Some telecom service providers, on the other hand, are seizing the opportunity to transform and even reinvent the notion of what a telco is. Pipeline recently had the opportunity to meet with one, Contrivian. Contrivian is a new enterprise-focused Communications Service Provider (CSP) that provides access and connectivity services to multi-regional and multinational enterprises – including dedicated internet access, broadband, cloud connectivity, LTE, satellite, and more. We were also joined by two of its technology partners: Connectbase, an award-winning platform provider that is transforming how global network and connectivity services are bought and sold; and CloudSmartz, an award-winning unified experience platform provider that is consolidating the underlying Operational Support Systems and Business Support Systems (OSS, BSS, collectively B/OSS) technologies to streamline and automate network management and service fulfillment to provide a superior CX.

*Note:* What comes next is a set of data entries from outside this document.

(** encoding/json's floatEncoder. *)
Definition fmt_float (v : bool * fpos) : string :=
  let '(neg, x) := v in
  let body :=
    if f_num x <=? 0 then "0"
    else
      let '(ds, p) := shortest x in
      if f_ltb x (round_q 1 (10 ^ 6)) || negb (f_ltb x (f_of_Z (10 ^ 21))) then fmt_e ds p else fmt_f ds p in
  if neg then "-" +:+ body else body.

Definition reprint (lit : string) : option string := fmt_float <$> lit_float lit.

Example fmt_float_examples :
  reprint "1" = Some "1" /\ reprint "-0" = Some "-0" /\ reprint "1.50" = Some "1.5" /\ reprint "1e3" = Some "1000" /\
  reprint "0.1" = Some "0.1" /\ reprint "1e-7" = Some "1e-7" /\ reprint "123456789012345678901234" = Some "1.2345678901234569e+23" /\
  reprint "9007199254740993" = Some "9007199254740992" /\ reprint "0.000001" = Some "0.000001" /\
  reprint "5e-324" = Some "5e-324" /\ reprint "1.7976931348623157e308" = Some "1.7976931348623157e+308" /\
  reprint "100" = Some "100" /\ reprint "2.2250738585072014e-308" = Some "2.2250738585072014e-308" /\
  reprint "999999999999999999999" = Some "1e+21" /\ reprint "12345.678" = Some "12345.678" /\ reprint "1e999" = None.
Proof. vm_compute. repeat split; reflexivity. Qed.

(** ** Values of type any *)

(** The member of a Go map, kept in the order of keys in which it is printed; a
    repeated key overrides. *)
Fixpoint obj_put (k : string) (v : json) (l : list (string * json)) : list (string * json) :=
  match l with
  | [] => [(k, v)]
  | (k', v') :: l' =>
      match String.compare k k' with
      | Eq => (k, v) :: l'
      | Lt => (k, v) :: l
      | Gt => (k', v') :: obj_put k v l'
      end
  end.

Definition sort_members (l : list (string * json)) : list (string * json) :=
  foldl (fun acc kv => obj_put (fst kv) (snd kv) acc) [] l.

(** json.Unmarshal into an [any] and json.Marshal of it: numbers go through
    float64, objects through maps. *)
Fixpoint any (j : json) : result json :=
  match j with
  | JNum lit => match reprint lit with Some lit => Ok (JNum lit) | None => Err json_error end
  | JArr l =>
      l <-! (fix go (l : list json) : result (list json) :=
        match l with
        | [] => Ok []
        | v :: l => v <-! any v ;; l <-! go l ;; Ok (v :: l)
        end) l ;;
      Ok (JArr l)
  | JObj l =>
      l <-! (fix go (l : list (string * json)) : result (list (string * json)) :=
        match l with
        | [] => Ok []
        | (k, v) :: l => v <-! any v ;; l <-! go l ;; Ok ((k, v) :: l)
        end) l ;;
      Ok (JObj (sort_members l))
  | _ => Ok j
  end.
Lemma current_NoDup t : dense t -> NoDup (map ac_name (rows (is_current t) t)).
Proof.
  intros Hd. apply NoDup_rows. intros k. rewrite rows_rows.
  destruct (latest k t) as [r|] eqn:E.
  - transitivity (length (rows (version_row k (ac_version r)) t)); [|by rewrite version_row_latest].
    apply Nat.eq_le_incl. f_equal. apply rows_ext_in. intros x Hx. unfold version_row, named.
    destruct (String.eqb_spec (ac_name x) k) as [<-|]; [|by rewrite andb_false_r]. rewrite andb_true_r. simpl.
    destruct (is_current t x) eqn:Ec.
    + apply current_latest in Ec; [|done..]. rewrite E in Ec. injection Ec as ->. by rewrite Z.eqb_refl.
    + symmetry. apply not_true_is_false. intros Hv. apply Z.eqb_eq in Hv. apply not_true_iff_false in Ec. apply Ec.
      apply current_latest; [done..|]. rewrite E. f_equal.
      assert (In x (rows (version_row (ac_name x) (ac_version r)) t)) as Hr.
      { apply List.filter_In. split; [done|]. unfold version_row, named. by rewrite String.eqb_refl, Hv, Z.eqb_refl. }
      rewrite version_row_latest in Hr by done. by destruct Hr as [|[]].
  - rewrite (rows_ext_in _ (fun _ => false)); [unfold rows; rewrite filter_false; simpl; lia|].
    intros x Hx. destruct (String.eqb_spec (ac_name x) k) as [<-|]; [|by rewrite andb_false_r].
    unfold latest in E. apply max_version_none in E. exfalso.
    assert (In x []) as []. rewrite <- E. apply List.filter_In. split; [done|apply String.eqb_refl].
Qed.

Lemma scan_all_ok {A B} (scan : A -> result B) l :
  (forall r, In r l -> exists a, scan r = Ok a) ->
  exists l', scan_all scan l = Ok l' /\ List.Forall2 (fun r a => scan r = Ok a) l l'.
Proof.
  induction l as [|r l IH]; intros Hl; simpl; [eauto|].
  destruct (Hl r ltac:(by left)) as [a Ha]. rewrite Ha. simpl.
  destruct IH as (l' & -> & ?); [intros; apply Hl; by right|]. simpl. eauto.
Qed.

“Somewhat ironically, enterprises cannot buy enterprise-grade internet connectivity on the internet,” Founder and CEO of Contrivian, Grant Kirkwood, told Pipeline. “The traditional connectivity buying process takes months of conference calls, planning, quoting, and negotiating before you can even begin to think about design or delivery – when enterprises today need a choice of connectivity options delivered in near real time to keep up with modern use cases.” Today’s consumers are used to click-to-buy ecommerce experiences, yet largely telecom has failed to deliver this experience to its enterprise customers, who need it now more than ever.
Take, for example, the case of video conferencing companies such as RingCentral, Microsoft’s Skype or Teams, and Zoom. They all must provide the best quality connection and experience, at the lowest cost possible, and in real time. Or think about the healthcare industry, where a manufacturer of cloud-connected Computed Tomography (CT) or Magnetic Resonance Imaging (MRI) scanning equipment needs both fiber connectivity and cloud onramp for the transfer, processing, and analysis of dozens of gigabytes of image data, when lives are literally on the line. The legacy model simply doesn’t work.